(** * Verification of the peak-finding, clustering and overlay bookkeeping of
    [hyperspy/signals/image.py] (class [Image]).

    Numeric array entries (pixel values, peak coordinates, decomposition
    factors) are modelled as rationals [Q]: exact arithmetic, no rounding.
    A numpy array is modelled as nested lists, outermost axis first. *)

From Stdlib Require Import QArith Qround Lqa String Ascii.
From stdpp Require Import base list sets.

Open Scope Q_scope.

(** ** Python exceptions and the error monad *)

Inductive py_error :=
| ValueError        (* numpy: bad broadcast, [np.min] of an empty array *)
| IndexError        (* numpy: index out of bounds *)
| NameError.        (* Python: unbound (local or global) name *)

Inductive result (A : Type) :=
| Ok (a : A)
| Err (e : py_error).
Arguments Ok {A} a.
Arguments Err {A} e.

Definition bind {A B} (m : result A) (k : A -> result B) : result B :=
  match m with Ok a => k a | Err e => Err e end.

Notation "'let*' x ':=' m 'in' k" := (bind m (fun x => k))
  (at level 200, x name, m at level 100, k at level 200).

(** [for i in xrange(...)] over a list, threading a state that may fail. *)
Fixpoint for_each {A S} (xs : list A) (s : S) (body : A -> S -> result S)
  : result S :=
  match xs with
  | [] => Ok s
  | x :: xs' => let* s' := body x s in for_each xs' s' body
  end.

(** A peak coordinate pair [(x, y)] as returned by [two_dim_findpeaks]. *)
Definition coord := (Q * Q)%type.
Definition zero_coord : coord := (0, 0).

(** ** [Image.peakfind_2D] *)

Module PeakFind.
Section PeakFind.

(** A single 2-D frame, and the external single-frame detector
    [peak_char.two_dim_findpeaks(frame, subpixel, peak_width, medfilt_radius)],
    which returns the [(k, 2)] array of detected peaks as a list of rows. *)
Variable frame : Type.
Variable two_dim_findpeaks : frame -> bool -> Z -> Z -> list coord.

(** [self.data], by number of dimensions.  [ArrRank r] is an array of any
    other rank [r]; its contents are never read by [peakfind_2D]. *)
Inductive ndarray :=
| Arr2 (f : frame)                 (* shape (H, W) *)
| Arr3 (fs : list frame)           (* shape (H, W, N): fs[i] = data[:,:,i] *)
| Arr4 (fss : list (list frame))   (* shape (N, M, H, W): fss[i][j] = data[i,j] *)
| ArrRank (r : nat).

Definition ndim (a : ndarray) : nat :=
  match a with
  | Arr2 _ => 2 | Arr3 _ => 3 | Arr4 _ => 4 | ArrRank r => r
  end.

(** The value of [self.peaks].  A 3-D buffer of shape [(maxpeakn, 2, N)] is
    a list of [maxpeakn] slots, slot [p] listing [peaks[p,:,i]] for every
    image [i]; a 4-D buffer of shape [(maxpeakn, 2, N, M)] lists
    [peaks[p,:,i,j]] as [slot[i][j]]. *)
Inductive peaks_val :=
| P2 (pks : list coord)
| P3 (buf : list (list coord))
| P4 (buf : list (list (list coord))).

Record image := mk_image { data : ndarray; peaks : option peaks_val }.

Definition set_peaks (im : image) (v : peaks_val) : image :=
  mk_image (data im) (Some v).

(** [np.zeros((maxpeakn, 2, N))] and [np.zeros((maxpeakn, 2, N, M))]. *)
Definition zeros3 (maxpeakn : nat) (fs : list frame) : list (list coord) :=
  repeat (repeat zero_coord (length fs)) maxpeakn.
Definition zeros4 (maxpeakn : nat) (fss : list (list frame))
  : list (list (list coord)) :=
  repeat (map (fun row => repeat zero_coord (length row)) fss) maxpeakn.

(** Write [tmp] row by row into the slots [0 .. len(tmp)-1], updating the
    entry of each slot with [upd]. *)
Fixpoint write_rows {S} (upd : coord -> S -> S) (buf : list S)
    (tmp : list coord) : list S :=
  match buf, tmp with
  | s :: buf', c :: tmp' => upd c s :: write_rows upd buf' tmp'
  | _, _ => buf
  end.

(** [self.peaks[:tmp.shape[0],:,i]=tmp]: the slice [peaks[:k]] has
    [min(k, maxpeakn)] rows, so numpy refuses to broadcast [tmp] into it
    when [k > maxpeakn]. *)
Definition assign3 (buf : list (list coord)) (i : nat) (tmp : list coord)
  : result (list (list coord)) :=
  if decide (length tmp <= length buf)%nat
  then Ok (write_rows (fun c s => <[i:=c]> s) buf tmp)
  else Err ValueError.

(** [self.peaks[:tmp.shape[0],:,i,j]=tmp]. *)
Definition assign4 (buf : list (list (list coord))) (i j : nat)
    (tmp : list coord) : result (list (list (list coord))) :=
  if decide (length tmp <= length buf)%nat
  then Ok (write_rows (fun c s => alter (fun row => <[j:=c]> row) i s) buf tmp)
  else Err ValueError.

(** [np.sum] over everything in one slot, i.e. the per-slot entry of
    [np.sum(np.sum(self.peaks,axis=2),axis=1)] (resp. three sums in 4-D). *)
Definition coord_sum (c : coord) : Q := fst c + snd c.
Definition slot_sum3 (s : list coord) : Q :=
  fold_right (fun c acc => coord_sum c + acc) 0 s.
Definition slot_sum4 (s : list (list coord)) : Q :=
  fold_right (fun row acc => slot_sum3 row + acc) 0 s.

(** [np.min(np.nonzero(sums == 0))]: the smallest slot index whose sum is
    exactly zero; [np.min] of an empty array raises [ValueError]. *)
Fixpoint first_zero_from {T} (sum : T -> Q) (k : nat) (buf : list T)
  : option nat :=
  match buf with
  | [] => None
  | s :: buf' => if Qeq_bool (sum s) 0 then Some k
                 else first_zero_from sum (S k) buf'
  end.

Definition trim_id {T} (sum : T -> Q) (buf : list T) : result nat :=
  match first_zero_from sum 0 buf with
  | Some t => Ok t
  | None => Err ValueError
  end.

(** The loop of the 3-D branch: one detection per image, written into the
    preallocated buffer. *)
Definition fill3 (subpixel : bool) (peak_width medfilt_radius : Z)
    (maxpeakn : nat) (fs : list frame) : result (list (list coord)) :=
  for_each (seq 0 (length fs)) (zeros3 maxpeakn fs) (fun i buf =>
    match fs !! i with
    | Some f => assign3 buf i (two_dim_findpeaks f subpixel peak_width medfilt_radius)
    | None => Ok buf
    end).

(** The two nested loops of the 4-D branch. *)
Definition fill4 (subpixel : bool) (peak_width medfilt_radius : Z)
    (maxpeakn : nat) (fss : list (list frame))
  : result (list (list (list coord))) :=
  for_each (seq 0 (length fss)) (zeros4 maxpeakn fss) (fun i buf =>
    let row := default [] (fss !! i) in
    for_each (seq 0 (length row)) buf (fun j buf' =>
      match row !! j with
      | Some f => assign4 buf' i j (two_dim_findpeaks f subpixel peak_width medfilt_radius)
      | None => Ok buf'
      end)).

(** [Image.peakfind_2D(subpixel, peak_width, medfilt_radius, maxpeakn)]:
    dispatch on [len(self.data.shape)]; the [if/elif] chain has no [else]. *)
Definition peakfind_2D (subpixel : bool) (peak_width medfilt_radius : Z)
    (maxpeakn : nat) (self : image) : result image :=
  match data self with
  | Arr2 f =>
      Ok (set_peaks self (P2 (two_dim_findpeaks f subpixel peak_width medfilt_radius)))
  | Arr3 fs =>
      let* buf := fill3 subpixel peak_width medfilt_radius maxpeakn fs in
      let* t := trim_id slot_sum3 buf in
      Ok (set_peaks self (P3 (take t buf)))
  | Arr4 fss =>
      let* buf := fill4 subpixel peak_width medfilt_radius maxpeakn fss in
      let* t := trim_id slot_sum4 buf in
      Ok (set_peaks self (P4 (take t buf)))
  | ArrRank _ => Ok self
  end.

- [Problem description]: Please restate every line of the records exactly.

- [Exercise result]:
(** * Verification of the peak-finding, clustering and overlay bookkeeping of
    [hyperspy/signals/image.py] (class [Image]).

    Numeric array entries (pixel values, peak coordinates, decomposition
    factors) are modelled as rationals [Q]: exact arithmetic, no rounding.
    A numpy array is modelled as nested lists, outermost axis first. *)

From Stdlib Require Import QArith Qround Lqa String Ascii.
From stdpp Require Import base list sets.

Open Scope Q_scope.

(** ** Python exceptions and the error monad *)

Inductive py_error :=
| ValueError        (* numpy: bad broadcast, [np.min] of an empty array *)
| IndexError        (* numpy: index out of bounds *)
| NameError.        (* Python: unbound (local or global) name *)

Inductive result (A : Type) :=
| Ok (a : A)
| Err (e : py_error).
Arguments Ok {A} a.
Arguments Err {A} e.

Definition bind {A B} (m : result A) (k : A -> result B) : result B :=
  match m with Ok a => k a | Err e => Err e end.

Notation "'let*' x ':=' m 'in' k" := (bind m (fun x => k))
  (at level 200, x name, m at level 100, k at level 200).

(** [for i in xrange(...)] over a list, threading a state that may fail. *)
Fixpoint for_each {A S} (xs : list A) (s : S) (body : A -> S -> result S)
  : result S :=
  match xs with
  | [] => Ok s
  | x :: xs' => let* s' := body x s in for_each xs' s' body
  end.

(** A peak coordinate pair [(x, y)] as returned by [two_dim_findpeaks]. *)
Definition coord := (Q * Q)%type.
Definition zero_coord : coord := (0, 0).

(** ** [Image.peakfind_2D] *)

Module PeakFind.
Section PeakFind.

(** A single 2-D frame, and the external single-frame detector
    [peak_char.two_dim_findpeaks(frame, subpixel, peak_width, medfilt_radius)],
    which returns the [(k, 2)] array of detected peaks as a list of rows. *)
Variable frame : Type.
Variable two_dim_findpeaks : frame -> bool -> Z -> Z -> list coord.

(** [self.data], by number of dimensions.  [ArrRank r] is an array of any
    other rank [r]; its contents are never read by [peakfind_2D]. *)
Inductive ndarray :=
| Arr2 (f : frame)                 (* shape (H, W) *)
| Arr3 (fs : list frame)           (* shape (H, W, N): fs[i] = data[:,:,i] *)
| Arr4 (fss : list (list frame))   (* shape (N, M, H, W): fss[i][j] = data[i,j] *)
| ArrRank (r : nat).

Definition ndim (a : ndarray) : nat :=
  match a with
  | Arr2 _ => 2 | Arr3 _ => 3 | Arr4 _ => 4 | ArrRank r => r
  end.

(** The value of [self.peaks].  A 3-D buffer of shape [(maxpeakn, 2, N)] is
    a list of [maxpeakn] slots, slot [p] listing [peaks[p,:,i]] for every
    image [i]; a 4-D buffer of shape [(maxpeakn, 2, N, M)] lists
    [peaks[p,:,i,j]] as [slot[i][j]]. *)
Inductive peaks_val :=
| P2 (pks : list coord)
| P3 (buf : list (list coord))
| P4 (buf : list (list (list coord))).

Record image := mk_image { data : ndarray; peaks : option peaks_val }.

Definition set_peaks (im : image) (v : peaks_val) : image :=
  mk_image (data im) (Some v).

(** [np.zeros((maxpeakn, 2, N))] and [np.zeros((maxpeakn, 2, N, M))]. *)
Definition zeros3 (maxpeakn : nat) (fs : list frame) : list (list coord) :=
  repeat (repeat zero_coord (length fs)) maxpeakn.
Definition zeros4 (maxpeakn : nat) (fss : list (list frame))
  : list (list (list coord)) :=
  repeat (map (fun row => repeat zero_coord (length row)) fss) maxpeakn.

(** Write [tmp] row by row into the slots [0 .. len(tmp)-1], updating the
    entry of each slot with [upd]. *)
Fixpoint write_rows {S} (upd : coord -> S -> S) (buf : list S)
    (tmp : list coord) : list S :=
  match buf, tmp with
  | s :: buf', c :: tmp' => upd c s :: write_rows upd buf' tmp'
  | _, _ => buf
  end.

(** [self.peaks[:tmp.shape[0],:,i]=tmp]: the slice [peaks[:k]] has
    [min(k, maxpeakn)] rows, so numpy refuses to broadcast [tmp] into it
    when [k > maxpeakn]. *)
Definition assign3 (buf : list (list coord)) (i : nat) (tmp : list coord)
  : result (list (list coord)) :=
  if decide (length tmp <= length buf)%nat
  then Ok (write_rows (fun c s => <[i:=c]> s) buf tmp)
  else Err ValueError.

(** [self.peaks[:tmp.shape[0],:,i,j]=tmp]. *)
Definition assign4 (buf : list (list (list coord))) (i j : nat)
    (tmp : list coord) : result (list (list (list coord))) :=
  if decide (length tmp <= length buf)%nat
  then Ok (write_rows (fun c s => alter (fun row => <[j:=c]> row) i s) buf tmp)
  else Err ValueError.

(** [np.sum] over everything in one slot, i.e. the per-slot entry of
    [np.sum(np.sum(self.peaks,axis=2),axis=1)] (resp. three sums in 4-D). *)
Definition coord_sum (c : coord) : Q := fst c + snd c.
Definition slot_sum3 (s : list coord) : Q :=
  fold_right (fun c acc => coord_sum c + acc) 0 s.
Definition slot_sum4 (s : list (list coord)) : Q :=
  fold_right (fun row acc => slot_sum3 row + acc) 0 s.

(** [np.min(np.nonzero(sums == 0))]: the smallest slot index whose sum is
    exactly zero; [np.min] of an empty array raises [ValueError]. *)
Fixpoint first_zero_from {T} (sum : T -> Q) (k : nat) (buf : list T)
  : option nat :=
  match buf with
  | [] => None
  | s :: buf' => if Qeq_bool (sum s) 0 then Some k
                 else first_zero_from sum (S k) buf'
  end.

Definition trim_id {T} (sum : T -> Q) (buf : list T) : result nat :=
  match first_zero_from sum 0 buf with
  | Some t => Ok t
  | None => Err ValueError
  end.

(** The loop of the 3-D branch: one detection per image, written into the
    preallocated buffer. *)
Definition fill3 (subpixel : bool) (peak_width medfilt_radius : Z)
    (maxpeakn : nat) (fs : list frame) : result (list (list coord)) :=
  for_each (seq 0 (length fs)) (zeros3 maxpeakn fs) (fun i buf =>
    match fs !! i with
    | Some f => assign3 buf i (two_dim_findpeaks f subpixel peak_width medfilt_radius)
    | None => Ok buf
    end).

(** The two nested loops of the 4-D branch. *)
Definition fill4 (subpixel : bool) (peak_width medfilt_radius : Z)
    (maxpeakn : nat) (fss : list (list frame))
  : result (list (list (list coord))) :=
  for_each (seq 0 (length fss)) (zeros4 maxpeakn fss) (fun i buf =>
    let row := default [] (fss !! i) in
    for_each (seq 0 (length row)) buf (fun j buf' =>
      match row !! j with
      | Some f => assign4 buf' i j (two_dim_findpeaks f subpixel peak_width medfilt_radius)
      | None => Ok buf'
      end)).

(** [Image.peakfind_2D(subpixel, peak_width, medfilt_radius, maxpeakn)]:
    dispatch on [len(self.data.shape)]; the [if/elif] chain has no [else]. *)
Definition peakfind_2D (subpixel : bool) (peak_width medfilt_radius : Z)
    (maxpeakn : nat) (self : image) : result image :=
  match data self with
  | Arr2 f =>
      Ok (set_peaks self (P2 (two_dim_findpeaks f subpixel peak_width medfilt_radius)))
  | Arr3 fs =>
      let* buf := fill3 subpixel peak_width medfilt_radius maxpeakn fs in
      let* t := trim_id slot_sum3 buf in
      Ok (set_peaks self (P3 (take t buf)))
  | Arr4 fss =>
      let* buf := fill4 subpixel peak_width medfilt_radius maxpeakn fss in
      let* t := trim_id slot_sum4 buf in
      Ok (set_peaks self (P4 (take t buf)))
  | ArrRank _ => Ok self
  end.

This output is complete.